The stress is an important factor to generate a depressive episode; however, this is linked to biological changes, both physiological and hormonal those are associated with the axis of the hypothalamus-pituitary-adrenal.
Therefore, among the causes of depression are genetic factors, psychosocial factors and chemical factors, that is, neurotransmitter alterations, which is what we are concerned with here.
For example, among the genetic factors, it is worth noting that the risk of morbidity in first degree patients increases in the studies performed and that some genetic markers have been found on different chromosomes, such as 2, 10, 11, 17 and 18 between others.
In addition, some association studies have highlighted the importance of gene polymorphisms such as that of the serotonin transporter in the genesis of depression.
In relation to the neurotransmitters, we can highlight the explanation that abnormal levels of some neurotransmitters such as serotonin (5-HT), noradrenalin or dopamine (which are neurotransmitters acting on neurons of the central nervous system) may be important to the time to explain the path physiology of depression.
Treatments for Depression
The main treatment of choice is pharmacotherapy, psychotherapy and electroconvulsive therapy.
Antidepressant drugs are classified into: tricycle antidepressants (TCAs), monoamine oxidize inhibitors (MAOIs) and selective serotonin reuptake inhibitors (SSRIs).
We found others such as IRNs, NAINs (NA and DA reuptake inhibitors), IRSNs (NA and 5-HT reuptake inhibitors), NaSSA (specific noradrenergic and serotonergic antidepressants), and ASIR (5-HT 2 antagonists / reuptake inhibitors).
The hypothesis of monoamines as a psychobiological explanation of depression has dominated the knowledge about this disease in the last decades.
The first antidepressants (AD) started the era of treatment in depression, however, both MAOIs and TCAs, the former, were not designed to treat it but their effects were evidenced later.
From the dominant hypotheses the ADs were developed that have been differentiated between them by their mechanism of action and the selectivity on presynaptic and postsynaptic receptors.
In the 1950s, iproniazide, a drug to treat tuberculosis, was shown to improve mood , which led to its use being extended to treat depression.

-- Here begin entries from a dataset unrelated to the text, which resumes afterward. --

(** C9: given a class count for every configured task, the comprehension of
    lines 116-117 and 157 succeeds; for every task whose name contains 'seg' it
    constructs a [SegmentationMetric] with that task's declared class count
    plus one; the resulting dictionary has an entry exactly for the task names
    that contain 'seg'; every entry was constructed from the class count of a
    task of that name, plus one; and a segmentation task whose name no later
    task repeats finds under its name the structure built from its own class
    count plus one. *)
Theorem seg_metrics_class_count (nc_list : list Z) (labels_list : list string) :
  (List.length labels_list <= List.length nc_list)%nat ->
  exists items m,
    seg_metrics_items nc_list (enumerate labels_list) = Ok items
    /\ init_seg_metrics nc_list labels_list = Ok m
    /\ m = dict_of_items items
    /\ (forall i name nc,
          nth_error labels_list i = Some name ->
          is_seg name = true ->
          nth_error nc_list i = Some nc ->
          In (name, {| numClass := nc + 1 |}) items)
    /\ (forall name, (exists sm, dict_get m name = Some sm) <->
                     (In name labels_list /\ is_seg name = true))
    /\ (forall name sm, dict_get m name = Some sm ->
          exists i nc, nth_error labels_list i = Some name
                       /\ nth_error nc_list i = Some nc
                       /\ sm = {| numClass := nc + 1 |})
    /\ (forall i name nc,
          nth_error labels_list i = Some name ->
          is_seg name = true ->
          nth_error nc_list i = Some nc ->
          (forall j, (i < j)%nat -> nth_error labels_list j <> Some name) ->
          dict_get m name = Some {| numClass := nc + 1 |}).
Proof.
  intros Hlen.
  assert (Hitems : seg_metrics_items nc_list (enumerate labels_list) =
                   Ok (map (seg_metric_item nc_list)
                           (filter (fun cn => is_seg (snd cn)) (enumerate labels_list)))).
  { apply seg_metrics_items_ok. intros i name Hin _.
    apply enumerate_from_In in Hin as [_ Hn].
    rewrite Nat.sub_0_r in Hn.
    assert (i < List.length labels_list)%nat by (apply nth_error_Some; congruence).
    lia. }
  do 2 eexists. split; [ exact Hitems | ].
  split; [ unfold init_seg_metrics; rewrite Hitems; reflexivity | ].
  split; [ reflexivity | ].
  split; [ | split; [ | split ] ].
  - intros i name nc Hn Hseg Hnc. apply seg_item_In. exists i.
    rewrite Nat.sub_0_r. repeat split; [ lia | exact Hn | exact Hseg | ].
    now rewrite (nth_error_nth _ _ 0%Z Hnc).
  - intros name. rewrite dict_of_items_dom. split.
    + intros [sm Hin]. apply seg_item_In in Hin as (i & _ & Hn & Hseg & _).
      split; [ eapply nth_error_In; exact Hn | exact Hseg ].
    + intros [Hin Hseg]. apply In_nth_error in Hin as [i Hn].
      eexists. apply seg_item_In. exists i.
      rewrite Nat.sub_0_r. repeat split; [ lia | exact Hn | exact Hseg ].
  - intros name sm H. apply dict_of_items_In in H.
    apply seg_item_In in H as (i & _ & Hn & _ & ->).
    rewrite Nat.sub_0_r in Hn.
    assert (Hi : (i < List.length nc_list)%nat).
    { assert (i < List.length labels_list)%nat by (apply nth_error_Some; congruence). lia. }
    exists i, (nth i nc_list 0%Z). repeat split; [ exact Hn | now apply nth_error_nth' ].
  - intros i name nc Hn Hseg Hnc Hlast.
    destruct (nth_error_split _ _ Hn) as (l1 & l2 & -> & Hl1).
    unfold enumerate. rewrite enumerate_from_app. simpl.
    rewrite filter_app, map_app. simpl. rewrite Hseg. simpl.
    unfold seg_metric_item at 2. simpl. rewrite Hl1.
    rewrite (nth_error_nth _ _ 0%Z Hnc).
    apply dict_of_items_last. intros sm Hin.
    apply seg_item_In in Hin as (j & Hle & Hj & _ & _).
    apply (Hlast j); [ lia | ].
    rewrite nth_error_app2 by lia. rewrite Hl1.
    replace (j - i)%nat with (S (j - S i)) by lia. exact Hj.
Qed.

It was the first step for the synthesis of MAOIs and to generate it to treat depression.
In 1958 it was found that imimpramine also improved mood and the study of its mechanisms of action made it possible to formulate the theory of the monoaminergic hypothesis of depression and to synthesize the TCAs.
The pharmacological significance of the 5-HT transporter lies in the fact that the first-generation AD, ie tricycle’s, inhibited serotonin reuptake to a greater or lesser degree.
Although as we have seen these theories are not conclusively demonstrated and are probably very reductionist, they did allow the development of research in AD and based on theories developed the new AD, SSRIs.
These drugs possess the ability to inhibit and be selective in neuronal reuptake of serotonin by blocking the transporter. They have fewer side effects and therefore the adherence in patients is greater.
The latter, SSRIs, were developed looking for greater specificity on the serotoninergic system. Some examples are fluoxetine, paroxetine, sertraline or citalopram.